The ___NewManifoldFuncPool___ constructor function accepts a context, that works in exactly the way one would expect. Any internal Go routine works with this context. If the client cancels this context, then this will be propagated to all child Go routines including the workers in the pool.

### Cancellation

The need to send output back to the client for each job presents us with an additional problem. Once the need for output has been declared via use of the ___WithOutput___ option, there is an obligation on the client to consume it. Failure to consume, will result in the eventual blockage of the entire worker pool; the pool will get to a state where all workers are blocking on their attempt to send the output, the output buffer is full and new incoming requests can no longer be dispatched to workers, as they are all busy, resulting in deadlock. This may just be a programming error, but it would be undesirable for the pool to simply end up in deadlock.

This has been alleviated by the use of a timeout mechanism. The ___WithOutput___ option takes a timeout parameter defined as a ___time.Duration___. When the worker timeouts out attempting to send the output, it will then send a cancellation request back to the client via a separate cancellation channel (obtained by invoking ___ManifoldFuncPool.CancelCh___).

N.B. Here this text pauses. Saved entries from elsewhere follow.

Lemma required_tokens_spec items : forall acc,
  (forall n, required_tokens acc items = Ok n <->
     n = acc + tokens (filter (fun i => wi_Required i = true) items) /\
     Forall (fun i => 0 < wi_EstimatedTokens i /\ (wi_Required i = true -> r_OmitReason (wi_Record i) = "")) items).
Proof.
  induction items as [|i items IH]; intros acc n; simpl.
  { rewrite Z.add_0_r. split; [intros [= <-]; by split; [|constructor]|]. by intros [-> _]. }
  rewrite filter_true, Forall_cons. destruct (wi_EstimatedTokens i <=? 0) eqn:Ez; bool_props.
  { split; [done|]. intros (_ & (? & _) & _). lia. }
  destruct (wi_Required i).
  - destruct (empty_str (r_OmitReason (wi_Record i))) eqn:Ee; cbn [negb].
    + apply empty_str_true in Ee. rewrite IH, tokens_cons. split; intros [-> ?]; split; try done; try lia; tauto || (split; [split; [lia|done]|tauto]).
    + split; [done|]. intros (_ & (_ & Hr) & _). by rewrite Hr in Ee.
  - rewrite IH. split; intros [-> ?]; split; try done; tauto || (split; [split; [lia|done]|tauto]).
Qed.

(** *** The window *)

Lemma kept_split chosen items :
  tokens (filter (fun i => kept chosen i = true) items) =
  tokens (filter (fun i => wi_Required i = true) items) + tokens (filter (fun i => in_groups chosen i = true) items) /\
  filter (fun i => kept chosen i && negb (wi_Required i) = true) items = filter (fun i => in_groups chosen i = true) items.
Proof.
  induction items as [|i items [IH1 IH2]]; [done|]. rewrite !filter_true, IH2. unfold kept, in_groups, selectable in *.
  destruct (wi_Required i); cbn [negb andb orb].
  - rewrite !tokens_cons. split; [lia|done].
  - rewrite andb_true_r. destruct (empty_str _ && _); rewrite ?tokens_cons; (split; [lia|done]).
Qed.

Lemma selected_kept items groups budget k i :
  (forall g, group_at groups g = {| sg_tokens := group_tokens items g; sg_indexes := positions 0 g items |}) ->
  items !! k = Some i ->
  wi_Required i || bool_decide (k ∈ choose groups budget ∅ ∅ (reverse items)) =
  kept (fitting items budget (newest_groups items)) i.
Proof.
  intros Hg Hi. unfold kept. destruct (wi_Required i) eqn:Er; [done|]. cbn [orb]. apply eq_bool_prop_intro.
  rewrite bool_decide_spec, Is_true_true, andb_true_iff, bool_decide_eq_true, (choose_spec items) by done. split.
  - intros [Hn|(g & Hf & (k' & x & -> & Hx & Hin)%elem_of_positions)]; [by apply not_elem_of_empty in Hn|].
    simpl in Hi. simplify_eq. unfold in_group in Hin. apply andb_true_iff in Hin as [Hs Hk%same_str_true]. by rewrite Hk.
  - intros [Hs Hin]. right. exists (group_key i). split; [done|]. apply elem_of_positions. exists k, i.
    split_and!; [done|done|]. unfold in_group. rewrite Hs. by apply same_str_true.
Qed.

Lemma window_spec items budget w :
  SlidingWindow_Select items budget = Ok w ->
  let required := tokens (filter (fun i => wi_Required i = true) items) in
  let chosen := fitting items (budget - required) (newest_groups items) in
  required <= budget /\
  w_Items w = filter (fun i => kept chosen i = true) items /\
  w_OmittedMessages w = omission <$> filter (fun i => negb (kept chosen i) = true) items /\
  w_EstimatedTokens w = tokens (w_Items w) /\ tokens (w_Items w) <= budget.
Proof.
  unfold SlidingWindow_Select. destruct (budget <? 0); [done|].
  destruct (required_tokens 0 items) as [n|] eqn:Er; simpl; [|done].
  apply required_tokens_spec in Er as [-> _]. rewrite Z.add_0_l. destruct (_ <? _) eqn:Eb; [done|]. bool_props.
  set (required := tokens _) in *. set (chosen := fitting _ _ _). intros [= <-].
  set (groups := group_items ∅ 0 items).
  assert (Hg : forall g, group_at groups g = {| sg_tokens := group_tokens items g; sg_indexes := positions 0 g items |}).
  { intros g. unfold groups. by rewrite group_items_spec. }
  destruct (collect_spec (choose groups (budget - required) ∅ ∅ (reverse items)) (kept chosen) items
    {| w_Items := []; w_OmittedMessages := []; w_EstimatedTokens := required; w_StartSequence := None; w_EndSequence := None |} 0)
    as (H1 & H2 & H3); [intros k i Hi; by apply selected_kept|]. simpl in *. rewrite H1, H2, H3.
  destruct (kept_split chosen items) as [Hs Hf]. rewrite Hf, Hs. split_and!; try done.
  rewrite tokens_groups by apply NoDup_fitting.
  pose proof (fitting_fits items (newest_groups items) (budget - required)). unfold chosen. fold required. lia.
Qed.

(** The window is the newest that fits.  A window is selected if and only if
    the budget is not negative, every estimate is positive, no required item is
    marked for omission, and the required items fit.  It then holds, in their
    order, the required items and the items of the chosen groups; every other
    item is listed as omitted; the chosen groups are those, newest first, up to
    the first that no longer fits; and the window's tokens are those of its
    items, within the budget. *)
Theorem window_newest_that_fits items budget :
  let required := tokens (filter (fun i => wi_Required i = true) items) in
  let chosen := fitting items (budget - required) (newest_groups items) in
  ((exists w, SlidingWindow_Select items budget = Ok w) <->
   0 <= budget /\ required <= budget /\
   Forall (fun i => 0 < wi_EstimatedTokens i /\ (wi_Required i = true -> r_OmitReason (wi_Record i) = "")) items) /\
  (forall w, SlidingWindow_Select items budget = Ok w ->
   w_Items w = filter (fun i => kept chosen i = true) items /\
   w_OmittedMessages w = omission <$> filter (fun i => negb (kept chosen i) = true) items /\
   w_EstimatedTokens w = tokens (w_Items w) /\ w_EstimatedTokens w <= budget) /\
  chosen `prefix_of` newest_groups items /\
  (forall g rest, newest_groups items = chosen ++ g :: rest ->
   budget - required < tokens (filter (fun i => in_groups chosen i = true) items) + group_tokens items g).
Proof.
  intros required chosen. split_and!.
  - unfold SlidingWindow_Select. pose proof (required_tokens_spec items 0) as Hr. fold required in Hr. split.
    + intros [w Hw]. destruct (budget <? 0) eqn:E0; [done|]. destruct (required_tokens 0 items) as [n|]; [|done].
      destruct (proj1 (Hr n) eq_refl) as [-> Hall]. simpl in Hw. rewrite Z.add_0_l in Hw.
      destruct (budget <? required) eqn:Eb; [done|]. bool_props. split_and!; [lia|lia|done].
    + intros (H0 & Hb & Hall). rewrite (proj2 (Z.ltb_ge _ _) H0), (proj2 (Hr required)) by (split; [lia|done]). simpl.
      rewrite (proj2 (Z.ltb_ge _ _) Hb). by eexists.
  - intros w Hw. destruct (window_spec _ _ _ Hw) as (_ & H1 & H2 & H3 & H4). fold required chosen in H1, H2.
    split_and!; try done. by rewrite H3.
  - apply fitting_prefix.
  - intros g rest Hg. rewrite tokens_groups by apply NoDup_fitting. by apply (fitting_maximal items _ _ g rest).
Qed.

(** *** The built context *)

Section context.
Context (estimator : Message -> Z).

Definition cost (ms : list Message) : Z := foldr (fun m n => estimate estimator m + n) 0 ms.

Lemma cost_app l k : cost (l ++ k) = cost l + cost k.
Proof. induction l as [|m l IH]; simpl; lia. Qed.

Lemma charge_spec check budget ms : forall used n,
  charge estimator check budget used ms = Ok n -> used <= budget -> n = used + cost ms /\ n <= budget.
Proof.
  induction ms as [|m ms IH]; intros used n; simpl; [intros [= <-] ?; split; lia|].
  destruct (negb _); [done|]. destruct (_ <? _) eqn:E; [done|]. bool_props. intros Hc _.
  apply IH in Hc as [-> ?]; [|lia]. split; lia.
Qed.

Lemma check_records_spec source records : forall previous,
  check_records source previous records = Ok tt -> Forall (fun r => r_Source r = source) records.
Proof.
  induction records as [|r records IH]; intros previous; simpl; [constructor|].
  destruct (bool_decide (r_Source r = source)) eqn:E; [|done]. bool_props. cbn [negb]. destruct (_ || _); [done|].
  intros H. constructor; [done|]. by eapply IH.
Qed.

Lemma fmap_sublist {A B} (f : A -> B) l k : l `sublist_of` k -> f <$> l `sublist_of` f <$> k.
Proof. induction 1; simpl; [constructor|by apply sublist_skip|by apply sublist_cons]. Qed.

(** A transient item is not history and stands for its message. *)
Definition transient_of (history : gset string) (i : WindowItem) (t : TransientMessage) : Prop :=
  r_ID (wi_Record i) ∉ history /\ record_message (wi_Record i) = tm_Message t /\ wi_Required i = tm_Required t /\
  wi_EstimatedTokens i = estimate estimator (record_message (wi_Record i)).

Lemma transient_items_spec source history ts : forall seen n items,
  transient_items estimator source history seen n ts = Ok items -> Forall2 (transient_of history) items ts.
Proof.
  induction ts as [|t ts IH]; intros seen n items; simpl; [intros [= <-]; constructor|].
  destruct (_ || negb _); [done|]. destruct (_ || _) eqn:E; [done|]. apply orb_false_iff in E as [E _]. bool_props.
  destruct (transient_items _ _ _ _ _ _) as [rest|] eqn:Er; simpl; [|done]. intros [= <-]. constructor; [|by eapply IH].
  split_and!; try done. unfold record_message. simpl. by destruct (tm_Message t).
Qed.

Lemma assemble_spec (history : gset string) items : forall a,
  let a' := foldl (assemble_one history) a items in
  let old := filter (fun i => r_ID (wi_Record i) ∈ history) items in
  as_messages a' = as_messages a ++ (record_message ∘ wi_Record <$> old) /\
  as_ids a' = as_ids a ++ (r_ID ∘ wi_Record <$> old) /\
  as_tail a' = as_tail a ++ (record_message ∘ wi_Record <$> filter (fun i => r_ID (wi_Record i) ∉ history) items).
Proof.
  induction items as [|i items IH]; intros a; simpl; [by rewrite !app_nil_r|].
  destruct (IH (assemble_one history a i)) as (I1 & I2 & I3). rewrite I1, I2, I3, !filter_cons. unfold assemble_one.
  destruct (decide (r_ID (wi_Record i) ∈ history)) as [Hin|Hin];
    [rewrite bool_decide_true, (decide_False (P := r_ID (wi_Record i) ∉ history)) by tauto
    |rewrite bool_decide_false, (decide_True (P := r_ID (wi_Record i) ∉ history)) by tauto];
    simpl; by rewrite <- ?app_assoc.
Qed.

Lemma tokens_cost items :
  Forall (fun i => wi_EstimatedTokens i = estimate estimator (record_message (wi_Record i))) items ->
  tokens items = cost (record_message ∘ wi_Record <$> items).
Proof. induction 1 as [|i items H _ IH]; [done|]. rewrite tokens_cons, H, IH. reflexivity. Qed.

Lemma cost_filter (P : WindowItem -> Prop) `{forall i, Decision (P i)} items :
  cost (record_message ∘ wi_Record <$> filter P items) +
  cost (record_message ∘ wi_Record <$> filter (fun i => ~ P i) items) = cost (record_message ∘ wi_Record <$> items).
Proof.
  induction items as [|i items IH]; [done|]. rewrite !filter_cons.
  destruct (decide (P i)) as [HP|HP]; [rewrite decide_False by tauto|rewrite decide_True by tauto];
    rewrite !fmap_cons; cbn [cost foldr]; fold (cost (record_message ∘ wi_Record <$> items)); rewrite <- IH; unfold cost; lia.
Qed.

(** History and transient items of a selection are told apart by their ids. *)
Lemma split_window (keep : WindowItem -> bool) records extra (history : gset string) :
  history = list_to_set (r_ID <$> records) -> Forall (fun i => r_ID (wi_Record i) ∉ history) extra ->
  let sel := filter (fun i => keep i = true) ((record_item estimator <$> records) ++ extra) in
  filter (fun i => r_ID (wi_Record i) ∈ history) sel =
    record_item estimator <$> filter (fun x => keep (record_item estimator x) = true) records /\
  filter (fun i => r_ID (wi_Record i) ∉ history) sel = filter (fun i => keep i = true) extra.
Proof.
  intros Hh Hx. simpl. rewrite !filter_app.
  assert (He : filter (fun i => r_ID (wi_Record i) ∈ history) (filter (fun i => keep i = true) extra) = [] /\
    filter (fun i => r_ID (wi_Record i) ∉ history) (filter (fun i => keep i = true) extra) = filter (fun i => keep i = true) extra).
  { clear Hh. induction Hx as [|i extra Hi _ IH]; [done|]. destruct IH as [IH1 IH2]. rewrite filter_true.
    destruct (keep i); [|done]. rewrite !filter_cons, decide_False, decide_True by done. by rewrite IH1, IH2. }
  assert (Hr : forall rs, (forall x, x ∈ rs -> r_ID x ∈ history) ->
    filter (fun i => r_ID (wi_Record i) ∈ history) (filter (fun i => keep i = true) (record_item estimator <$> rs)) =
      record_item estimator <$> filter (fun x => keep (record_item estimator x) = true) rs /\
    filter (fun i => r_ID (wi_Record i) ∉ history) (filter (fun i => keep i = true) (record_item estimator <$> rs)) = []).
  { intros rs. induction rs as [|x rs IH]; intros Hin; [done|].
    destruct IH as [IH1 IH2]; [intros y Hy; apply Hin; by right|]. rewrite fmap_cons, filter_true.
    rewrite (filter_true (fun x => keep (record_item estimator x))).
    destruct (keep (record_item estimator x)); [|done]. assert (r_ID x ∈ history) by (apply Hin; left).
    rewrite !filter_cons, decide_True, (decide_False (P := _ ∉ _)) by (simpl; tauto). by rewrite IH1, IH2. }
  destruct He as [E1 E2], (Hr records) as [R1 R2]; [intros x Hin; subst history; apply elem_of_list_to_set, list_elem_of_fmap; eauto|].
  rewrite E1, E2, R1, R2. by rewrite app_nil_r.
Qed.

Since context cancellation should only be initiated by the client, the onus is on them to cancel the context. However, the way in which this would be done amounts to some boilerplate code, so ___pants___ also provides this as a function ___StartCancellationMonitor___, which starts a Go routine that monitors the cancellation channel for requests and on seeing one, cancels the associated context. This results in all child Go routines abandoning their work when they are able and exiting gracefully. This means that we can avoid the deadlock and leaked Go routines.

### Conclude

The pool needs to close the output channel so the consumer knows to exit it's read loop, but it can only do so once its clear there are no more outstanding jobs to complete and all workers are idle. We can't close the channel prematurely as that would result in a panic when a worker attempts to send the output. _Conclude_ signifies to the worker pool that no more work will be submitted. When submitting to the pool directly using the Post method, the client must call this method. Failure to do so will result in a pool that never ends. When the client elects to use an input channel, by invoking Source, then Conclude will be called automatically as long as the input channel has been closed. Failure to close the channel will again result in a never ending worker pool.

___WithOutput___ is used to customise aspects of the output and typically, the use of the ___WithOutput___ operator looks like this:

> pants.WithOutput(OutputChSize, CheckCloseInterval, TimeoutOnSend)

___OutputChSize___: defines the size of the output channel

___CheckCloseInterval___: is internally required by ___pool.Conclude___. To counter the problem described above, ___Conclude___ needs to check if its safe to close the output channel, periodically, which is implemented within another Go routine. ___CheckCloseInterval___ denotes the amount of time it will wait before checking again.

___TimeoutOnSend___: denotes the timeout used when the pool attempts to send to the output channel.